### Work task
All lines from the one with "Definition scaled_display_frame (tracker" to the end of the data: return those exactly, and only those.

[Saved entries]
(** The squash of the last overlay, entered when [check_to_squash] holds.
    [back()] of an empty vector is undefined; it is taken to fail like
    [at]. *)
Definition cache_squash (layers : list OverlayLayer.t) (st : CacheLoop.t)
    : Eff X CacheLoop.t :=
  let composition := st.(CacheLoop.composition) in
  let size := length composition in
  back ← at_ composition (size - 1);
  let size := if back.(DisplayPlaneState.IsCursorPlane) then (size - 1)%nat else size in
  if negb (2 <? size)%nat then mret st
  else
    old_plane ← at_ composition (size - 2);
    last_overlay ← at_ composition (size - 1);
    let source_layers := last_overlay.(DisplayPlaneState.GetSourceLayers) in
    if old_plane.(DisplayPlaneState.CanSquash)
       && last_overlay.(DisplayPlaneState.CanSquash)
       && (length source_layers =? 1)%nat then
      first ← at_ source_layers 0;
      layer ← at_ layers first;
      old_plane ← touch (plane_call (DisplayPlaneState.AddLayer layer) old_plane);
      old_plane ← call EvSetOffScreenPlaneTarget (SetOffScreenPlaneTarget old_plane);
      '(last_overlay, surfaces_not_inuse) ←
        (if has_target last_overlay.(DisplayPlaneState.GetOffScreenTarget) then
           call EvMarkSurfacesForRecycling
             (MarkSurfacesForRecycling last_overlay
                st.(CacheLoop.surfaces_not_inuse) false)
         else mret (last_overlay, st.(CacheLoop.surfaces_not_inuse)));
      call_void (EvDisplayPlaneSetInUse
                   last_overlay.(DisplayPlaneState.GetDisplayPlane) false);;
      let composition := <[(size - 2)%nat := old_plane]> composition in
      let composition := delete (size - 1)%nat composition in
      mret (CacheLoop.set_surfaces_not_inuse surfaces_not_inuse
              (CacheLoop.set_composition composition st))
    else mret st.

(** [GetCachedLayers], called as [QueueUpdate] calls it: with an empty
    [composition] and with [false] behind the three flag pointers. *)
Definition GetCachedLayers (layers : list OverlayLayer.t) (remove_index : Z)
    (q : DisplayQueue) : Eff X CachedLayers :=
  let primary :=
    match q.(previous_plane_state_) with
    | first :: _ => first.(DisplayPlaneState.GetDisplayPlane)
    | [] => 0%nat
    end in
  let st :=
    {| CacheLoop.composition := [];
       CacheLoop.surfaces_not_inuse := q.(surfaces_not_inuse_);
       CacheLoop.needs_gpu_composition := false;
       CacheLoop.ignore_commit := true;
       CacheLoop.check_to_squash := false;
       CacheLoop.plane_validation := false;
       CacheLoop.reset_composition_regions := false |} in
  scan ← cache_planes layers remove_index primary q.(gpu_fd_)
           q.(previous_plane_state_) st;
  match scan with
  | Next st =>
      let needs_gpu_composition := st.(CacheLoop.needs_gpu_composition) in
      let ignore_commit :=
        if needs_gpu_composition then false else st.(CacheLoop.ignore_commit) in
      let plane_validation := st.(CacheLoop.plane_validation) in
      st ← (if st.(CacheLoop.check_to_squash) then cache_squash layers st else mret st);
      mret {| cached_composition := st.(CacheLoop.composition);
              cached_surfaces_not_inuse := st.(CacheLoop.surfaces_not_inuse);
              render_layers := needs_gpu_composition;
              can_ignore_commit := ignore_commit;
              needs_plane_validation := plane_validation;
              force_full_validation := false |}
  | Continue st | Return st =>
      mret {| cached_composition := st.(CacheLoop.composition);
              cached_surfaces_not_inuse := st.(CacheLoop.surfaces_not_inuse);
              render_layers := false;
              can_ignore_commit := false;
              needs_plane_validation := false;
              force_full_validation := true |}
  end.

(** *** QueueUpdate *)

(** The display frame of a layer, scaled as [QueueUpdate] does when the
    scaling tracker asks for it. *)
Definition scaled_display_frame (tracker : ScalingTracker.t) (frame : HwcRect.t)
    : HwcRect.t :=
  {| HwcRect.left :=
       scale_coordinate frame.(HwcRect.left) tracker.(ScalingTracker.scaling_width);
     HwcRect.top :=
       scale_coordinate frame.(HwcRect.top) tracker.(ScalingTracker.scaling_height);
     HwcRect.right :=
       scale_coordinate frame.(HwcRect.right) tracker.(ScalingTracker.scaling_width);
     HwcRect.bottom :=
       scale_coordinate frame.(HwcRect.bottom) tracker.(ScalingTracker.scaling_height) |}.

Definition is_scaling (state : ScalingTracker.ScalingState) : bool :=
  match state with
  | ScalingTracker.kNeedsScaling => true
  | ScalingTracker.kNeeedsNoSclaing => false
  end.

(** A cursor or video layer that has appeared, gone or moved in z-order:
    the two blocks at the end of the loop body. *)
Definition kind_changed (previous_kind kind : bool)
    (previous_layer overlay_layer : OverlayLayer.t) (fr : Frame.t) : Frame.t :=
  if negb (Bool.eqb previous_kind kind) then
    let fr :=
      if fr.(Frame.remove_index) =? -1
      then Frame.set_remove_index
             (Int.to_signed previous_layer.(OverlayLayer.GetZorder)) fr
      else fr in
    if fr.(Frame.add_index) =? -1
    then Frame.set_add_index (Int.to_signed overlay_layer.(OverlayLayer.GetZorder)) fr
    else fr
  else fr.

### Task result
Definition scaled_display_frame (tracker : ScalingTracker.t) (frame : HwcRect.t)
    : HwcRect.t :=
  {| HwcRect.left :=
       scale_coordinate frame.(HwcRect.left) tracker.(ScalingTracker.scaling_width);
     HwcRect.top :=
       scale_coordinate frame.(HwcRect.top) tracker.(ScalingTracker.scaling_height);
     HwcRect.right :=
       scale_coordinate frame.(HwcRect.right) tracker.(ScalingTracker.scaling_width);
     HwcRect.bottom :=
       scale_coordinate frame.(HwcRect.bottom) tracker.(ScalingTracker.scaling_height) |}.

Definition is_scaling (state : ScalingTracker.ScalingState) : bool :=
  match state with
  | ScalingTracker.kNeedsScaling => true
  | ScalingTracker.kNeeedsNoSclaing => false
  end.

(** A cursor or video layer that has appeared, gone or moved in z-order:
    the two blocks at the end of the loop body. *)
Definition kind_changed (previous_kind kind : bool)
    (previous_layer overlay_layer : OverlayLayer.t) (fr : Frame.t) : Frame.t :=
  if negb (Bool.eqb previous_kind kind) then
    let fr :=
      if fr.(Frame.remove_index) =? -1
      then Frame.set_remove_index
             (Int.to_signed previous_layer.(OverlayLayer.GetZorder)) fr
      else fr in
    if fr.(Frame.add_index) =? -1
    then Frame.set_add_index (Int.to_signed overlay_layer.(OverlayLayer.GetZorder)) fr
    else fr
  else fr.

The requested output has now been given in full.